L’inspiration de M. Ernest Raynaud est très parente e celles de Régnier et de Samain ; c’est de la même manière qu’il comprend Versailles et qu’il en célèbre la beauté. Le Versailles de M. Ernest Raynaud est, comme celui de Samain, une suite de quatre sonnets. Il est d’ailleurs à remarquer que les poètes, même les plus épris de la formule moderne du vers libre, ont employé de préférence la coupe régulière et classique du sonnet lorsqu’ils ont évoqué Versailles.

VERSAILLES[1]
i

Le soir, où traîne éparse au vent l’âme des roses,
Baigne d’or le feuillage et les lointains flottants.
Le faîte du Palais s’éclaire de feux roses.
Une vitre frappée en a frémi longtemps.

La Gloire fatiguée du marbre se repose.
Mais, troublant le silence, il semble par instants
Qu’à travers les massifs où pleure quelque chose,
Un long sanglot d’adieu s’élève des étangs.

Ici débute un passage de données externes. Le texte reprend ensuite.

Lemma nested_wf router value input :
  outcome_wf (decode_nested_swap_from_calldata monitored rec router value input).
Proof.
  apply first_call_sat. intros i _ s. unfold nested_at. destruct (negb _); [done|].
  destruct (rec _ router value _) as [[x|]|] eqn:R; try done. cbn [obind opt].
  destruct (path_contains_monitored_token _ _); [|done]. intros [= <-]. by eapply Hrec.
Qed.
Lemma call_of_bytes_wf router value call : outcome_wf (call_of_bytes rec router value call).
Proof.
  intros s. unfold call_of_bytes. destruct (token_as_bytes call) as [c|]; [|done]. cbn [opt obind].
  destruct (split_call c) as [x|]; [|done]. apply Hrec.
Qed.
Lemma call_of_tuple_wf call : outcome_wf (call_of_tuple rec call).
Proof.
  intros s. unfold call_of_tuple. destruct (token_as_tuple call) as [parts|]; [|done]. cbn [opt obind].
  destruct (at_ token_as_address parts 0) as [t|]; [|done]. cbn [opt obind].
  destruct (at_ token_as_bytes parts 2) as [c|]; [|done]. cbn [opt obind].
  destruct (split_call c) as [x|]; [|done]. apply Hrec.
Qed.
Create HintDb wf.
#[local] Hint Resolve nested_wf call_of_bytes_wf call_of_tuple_wf first_call_sat opt_sat or_else_sat option_or_else_sat : wf.

Lemma aggregator_wf sel router value args :
  outcome_wf (decode_known_aggregator_partial abi_decode monitored rec sel router value args).
Proof.
  unfold decode_known_aggregator_partial.
  repeat match goal with |- outcome_wf (if ?b then _ else _) => destruct b end; [| | | | |done].
  - apply opt_sat, option_or_else_sat; [apply transit_v3_wf|by apply partial_wf].
  - apply opt_sat, option_or_else_sat; [v2_signal|by apply partial_wf].
  - by apply opt_sat, partial_wf.
  - apply opt_sat, option_or_else_sat; [v2_signal|by apply partial_wf].
  - apply or_else_sat; [apply relabelled_wf; auto with wf|by apply opt_sat, partial_wf].
Qed.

Tant de pompe étalée à l’ombre de la feuille
Par ce lent crépuscule humblement se recueille.
La dernière lueur agonise aux vitraux,

Et l’importune nuit, hâtant l’œuvre du lierre,
Des eaux venue, efface, en montant sur la pierre,
L’image de la Grâce et le nom des héros.

. . . . . . . . . . . . . . . . . . . . . . . . . . . . . . . . . .

iii

L’air est tiède. Un soleil joyeux joue à travers
Les vieux ormes touffus, et, la tête inclinée,
La déesse regarde à ses seins découverts
Une dentelle d’or et d’ombre promenée.

Sur son épaule nue ont pleuré tant d’hivers
Que, par endroits, sa pierre en est toute écornée ;
Sa cuisse lutte en vain contre une herbe obstinée,
Sa guirlande effondrée emplit les gazons verts.

Mais les fleurs, que le vent mêle à sa chevelure,
Le bruit des nids, le frais parfum de la ramure,
Le soleil, la chanson de l’eau sur les graviers,

  1. Le Signe ; Paris (Bibliothèque artistique et littéraire), 1897 ; in-12.